The numbers are easy here.  Government generally pays about 2.5% at most, on its ten year debt, if you take total interest payments / total debt.  But the Fed tax was running a hundred billion before covid and will likely run just under two hundred billion.  That is a 1% tax on bonds, yearly, a reduction of about 2/5 of their yield capacity.  You will get 40% less regulated banking.   That is 40% fewer retail middle class bank accounts, very tight money, tighter than you have ever seen. It is a spiral for the reasons stated earlier, velocity drops, so our ability find accounts willing to pay the tax goes down as iLog(i), more than linear. We lose breadth and depth.   

Sometime in 2021 we will see this cliff approaching. Negative rates are no help, that is just a reformulated central bank tax. When we see the cliff, then suddenly, everyone will want to save the banking network. The way to save central banking network is to put the choice of inflation tax back onto Treasury, and the Senate.  Taxing is absolutely none of the business for banks, nothing of the sort. 

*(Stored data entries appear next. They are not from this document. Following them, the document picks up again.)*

(* ===== verification/ImmProps.v ===== *)
(** * Instruction immediates: decoding inverts the architectural encodings

    [put_x imm w] is the word [w] with the immediate fields of format [x]
    holding [imm], as the instruction formats of the architecture define
    them; the other fields of [w] are arbitrary. *)

From S2P Require Import Prelude Riscv CpuState IoMem Mmu Csr Trap Insn.

(** bits [hi] to [lo] of an immediate, and a field [v] of [n] bits at [pos] *)
Definition slice (imm hi lo : Z) : Z := (imm >> lo) .& Z.ones (hi - lo + 1).
Definition set_field (pos n v w : Z) : Z := (w .& ~~ (Z.ones n << pos)) .| (v << pos).

Definition put_i (imm w : Z) : Z := set_field 20 12 (slice imm 11 0) w.
Definition put_s (imm w : Z) : Z := set_field 25 7 (slice imm 11 5) (set_field 7 5 (slice imm 4 0) w).
Definition put_b (imm w : Z) : Z :=
  set_field 31 1 (slice imm 12 12) (set_field 25 6 (slice imm 10 5)
    (set_field 8 4 (slice imm 4 1) (set_field 7 1 (slice imm 11 11) w))).
Definition put_u (imm w : Z) : Z := set_field 12 20 (slice imm 31 12) w.
Definition put_j (imm w : Z) : Z :=
  set_field 31 1 (slice imm 20 20) (set_field 21 10 (slice imm 10 1)
    (set_field 20 1 (slice imm 11 11) (set_field 12 8 (slice imm 19 12) w))).

(** an [n]-bit signed immediate whose [k] low bits are zero *)
Definition imm_ok (n k imm : Z) : Prop := in_s n imm /\ uN k imm = 0.

Lemma imm_low n k imm i : 0 <= i < k -> imm_ok n k imm -> Z.testbit imm i = false.
Proof.
  intros Hi [_ Hk]. transitivity (Z.testbit (uN k imm) i); [|by rewrite Hk, Z.testbit_0_l].
  rewrite testbit_uN by lia. by destruct (Z.ltb_spec i k); [|lia].
Qed.

(** sign extension by two shifts *)
Lemma shift_sext n x : 1 <= n <= 32 -> s32 (x << (32 - n)) >> (32 - n) = sN n x.
Proof.
  intros Hn. apply Z.bits_inj'. intros i Hi. autorewrite with zbits. f_equal. lia.
Qed.

Lemma sext_sN n x : 1 <= n <= 32 -> sext x n = sN n x.
Proof. apply shift_sext. Qed.

Lemma sN_bits_eq n x imm k :
  1 <= n -> imm_ok n k imm ->
  Forall (fun i => Z.testbit x i = Z.testbit imm i) (seqZ 0 n) -> sN n x = imm.
Proof.
  intros Hn [Hi _] Hf. rewrite <- (sN_small n imm) by done.
  rewrite <- (sN_uN n x), <- (sN_uN n imm) by lia. f_equal. apply uN_bits_eq; [lia|done].
Qed.
(** ** Registers *)

Lemma wf_write_reg x v s : 0 < x < 32 -> wf_cpu s -> wf_cpu (write_reg x v s).
Proof.
  intros Hx Hs. unfold write_reg. apply wf_with_reg; simpl.
  - apply arr_wr; [apply Hs|in_u_tac].
  - rewrite rd_wr_ne by lia. apply Hs.
  - wf.
Qed.

Lemma wf_write_fp_reg x v s : wf_cpu s -> wf_cpu (write_fp_reg x v s).
Proof. intros Hs. unfold write_fp_reg. wf. Qed.

Lemma wf_read_reg x s : wf_cpu s -> in_u 64 (read_reg x s).
Proof. intros Hs. unfold read_reg. wf. Qed.
Lemma wf_read_fp_reg x s : wf_cpu s -> in_u 64 (read_fp_reg x s).
Proof. intros Hs. unfold read_fp_reg. wf. Qed.

#[export] Hint Resolve wf_write_reg wf_write_fp_reg wf_read_reg wf_read_fp_reg : wf.

(** ** TLBs and triggers *)

Lemma tlb_invalidate_ok e : tlb_ok e -> tlb_ok (tlb_invalidate e).
Proof. intros [Hv Ha]. split; simpl; in_u_tac. Qed.

Lemma wf_tlb_flush_all s : wf_cpu s -> wf_cpu (tlb_flush_all s).
Proof.
  intros Hs. unfold tlb_flush_all, tlb_init.
  repeat first [apply wf_with_tlb_code | apply wf_with_tlb_write | apply wf_with_tlb_read];
    try apply arr_map; simpl; try apply Hs; apply tlb_invalidate_ok.
Qed.

Lemma wf_flush_tlb_write_range p n s : wf_cpu s -> wf_cpu (riscv_cpu_flush_tlb_write_range_ram p n s).
Proof.
  intros Hs. unfold riscv_cpu_flush_tlb_write_range_ram. apply wf_with_tlb_write; [|done].
  apply arr_map; [|apply Hs]. intros e He. cbv zeta.
  repeat case_match; auto using tlb_invalidate_ok.
Qed.

Lemma tlb_entry_new addr ptr : in_u 64 addr -> tlb_ok (mkTLBEntry (addr .& ~~ PG_MASK) (u64 (ptr - addr))).
Proof. intros. split; simpl; in_u_tac. Qed.

Lemma wf_fill_tlb_read a p h s : in_u 64 a -> wf_cpu s -> wf_cpu (fill_tlb_read a p h s).
Proof. intros. unfold fill_tlb_read, tlb_set. cbv zeta. simpl. solve [eauto 12 using tlb_entry_new with wf]. Qed.
Lemma wf_fill_tlb_write a p h s : in_u 64 a -> wf_cpu s -> wf_cpu (fill_tlb_write a p h s).
Proof. intros. unfold fill_tlb_write, tlb_set. cbv zeta. simpl. solve [eauto 12 using tlb_entry_new with wf]. Qed.
Lemma wf_fill_tlb_code a p h s : in_u 64 a -> wf_cpu s -> wf_cpu (fill_tlb_code a p h s).
Proof. intros. unfold fill_tlb_code, tlb_set. cbv zeta. simpl. solve [eauto 12 using tlb_entry_new with wf]. Qed.

Lemma wf_pend c v s : in_u 64 v -> wf_cpu s -> wf_cpu (pend c v s).
Proof. intros. unfold pend. wf. Qed.

#[export] Hint Resolve wf_tlb_flush_all wf_flush_tlb_write_range wf_fill_tlb_read wf_fill_tlb_write
  wf_fill_tlb_code wf_pend : wf.

Lemma wf_check_triggers m a s : in_u 64 a -> wf_cpu s -> wf_cpu (check_triggers m a s).2.
Proof.
  intros Ha Hs. unfold check_triggers. destruct (debug_mode s); [done|].
  generalize (m .| (MCONTROL_U << priv s)), 0, (Z.to_nat MAX_TRIGGERS).
  intros t i n. revert i. induction n as [|n IH]; intros i; [done|]. simpl.
  unfold riscv_set_debug_mode. repeat case_match; simpl; wf.
Qed.

(** ** Traps *)

Lemma wf_set_priv p s : wf_cpu s -> in_u 2 p -> wf_cpu (set_priv p s).
Proof.
  intros Hs Hp. unfold set_priv. destruct (negb _); [|done].
  apply wf_with_priv; [|wf]. rewrite uN_small; [done|by apply (in_u_weaken 2)].
Qed.

Lemma canonical_in_u v : in_u 64 (CANONICAL_S49 v).
Proof. unfold CANONICAL_S49. in_u_tac. Qed.

Lemma in_u_lnot_land w a m : 0 <= w -> in_u w a -> in_u w (a .& ~~ m).
Proof. intros. by apply land_in_u_l. Qed.

Lemma in_u_shiftl_priv p n m : in_u 2 p -> 0 <= n <= m -> 2 <= m - n -> in_u m (p << n).
Proof.
  intros Hp Hn Hm. unfold in_u in *. rewrite shiftl_mul by lia. rewrite (pow2_split m n) by lia.
  pose proof (pow2_pos n ltac:(lia)). pose proof (Z.pow_le_mono_r 2 2 (m - n)). nia.
Qed.

#[export] Hint Resolve canonical_in_u : wf.
#[export] Hint Extern 1 (in_u 64 (SEPC_TRUNCATE _)) => apply canonical_in_u : wf.
#[export] Hint Extern 1 (in_u 64 (STVAL_TRUNCATE _)) => apply canonical_in_u : wf.
#[export] Hint Extern 1 (in_u 64 (MEPC_TRUNCATE _)) => apply canonical_in_u : wf.
#[export] Hint Extern 1 (in_u 64 (MTVAL_TRUNCATE _)) => apply canonical_in_u : wf.

Lemma trap_vector_in_u v c : in_u 64 v -> in_u 64 (trap_vector v c).
Proof. intros. unfold trap_vector. in_u_tac. Qed.

Lemma wf_trap_to_s c t s : in_u 64 c -> wf_cpu s -> wf_cpu (trap_to_s c t s).
Proof.
  intros Hc Hs. unfold trap_to_s, notnot. apply wf_set_priv; [|by vm_compute].
  pose proof (wf_priv _ Hs). pose proof (wf_mstatus _ Hs).
  assert (in_u 64 (priv s << MSTATUS_SPP_SHIFT)) by (apply in_u_shiftl_priv; unfold MSTATUS_SPP_SHIFT; auto; lia).
  assert (in_u 64 (pc s)) by apply Hs. simpl. wf.
Qed.

Lemma wf_trap_to_m c t s : in_u 64 c -> wf_cpu s -> wf_cpu (trap_to_m c t s).
Proof.
  intros Hc Hs. unfold trap_to_m, notnot. apply wf_set_priv; [|by vm_compute].
  pose proof (wf_priv _ Hs). pose proof (wf_mstatus _ Hs).
  assert (in_u 64 (priv s << MSTATUS_MPP_SHIFT)) by (apply in_u_shiftl_priv; unfold MSTATUS_MPP_SHIFT; auto; lia).
  assert (in_u 64 (pc s)) by apply Hs. simpl. wf.
Qed.

Lemma wf_raise_exception2 c t s : in_u 64 c -> wf_cpu s -> wf_cpu (raise_exception2 c t s).
Proof.
  intros Hc Hs. unfold raise_exception2.
  destruct (delegated s c); cbv zeta; apply wf_with_pc; auto using wf_trap_to_s, wf_trap_to_m;
    apply trap_vector_in_u; [pose proof (wf_trap_to_s c t s Hc Hs)|pose proof (wf_trap_to_m c t s Hc Hs)];
    wf.
Qed.

Lemma wf_raise_interrupt s : wf_cpu s -> wf_cpu (raise_interrupt s).2.
Proof.
  intros Hs. unfold raise_interrupt. cbv zeta. destruct (_ =? 0); [done|]. simpl.
  unfold raise_exception. apply wf_raise_exception2; [in_u_tac|done].
Qed.

(** ** Returns *)

Lemma mpp_in_u v : in_u 2 ((v .& MSTATUS_MPP) >> MSTATUS_MPP_SHIFT).
Proof. apply (shiftr_in_u 13 11); [lia..|]. apply land_in_u_r; [lia|by vm_compute]. Qed.

Lemma spp_in_u v : in_u 2 ((v .& MSTATUS_SPP) >> MSTATUS_SPP_SHIFT).
Proof.
  apply (in_u_weaken 1); [lia|]. apply (shiftr_in_u 9 8); [lia..|].
  apply land_in_u_r; [lia|by vm_compute].
Qed.

Lemma wf_handle_sret s : wf_cpu s -> wf_cpu (handle_sret s).
Proof.
  intros Hs. unfold handle_sret. cbv zeta. pose proof (wf_mstatus _ Hs).
  match goal with |- wf_cpu (with_pc _ (set_priv ?p ?x)) => assert (wf_cpu (set_priv p x)) end; [|wf].
  apply wf_set_priv; [simpl; wf|apply spp_in_u].
Qed.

The New Fed contract can agree to that authority, a right to coin, actually, under an enforceable contract.  That inflation tax is renewable, it is still partially a central bank burden, a slight monopoly fee. We want that fee at a quarter point (with a bound to half point)  and the Treasury inflation at 1.75.   The Fed needs about a 100 billion in market risk capacity, a half point. Everything else it does is a liquidity trade.

But the fixed monopoly  fee is contractual, a trade for valuable government bonds. The New Fed can go to court and enforce the inflation contract. The intent is to make defeating the contract worthless when waiting for contract renewal is just as good. Experience shows that a good 'This time is different' takes at least five years to promulgate.  In five years we can say, 'do it at the renewal'. 

This mess should be handled before the upcoming tax battles, and the tax battles are long and drawn.  But there is no tax solution, at this point, the can is not kicking. We cannot kick until we have bankers. Congress and the governors and the Swamp in general will be overwhelmed trying to find that Fed tax.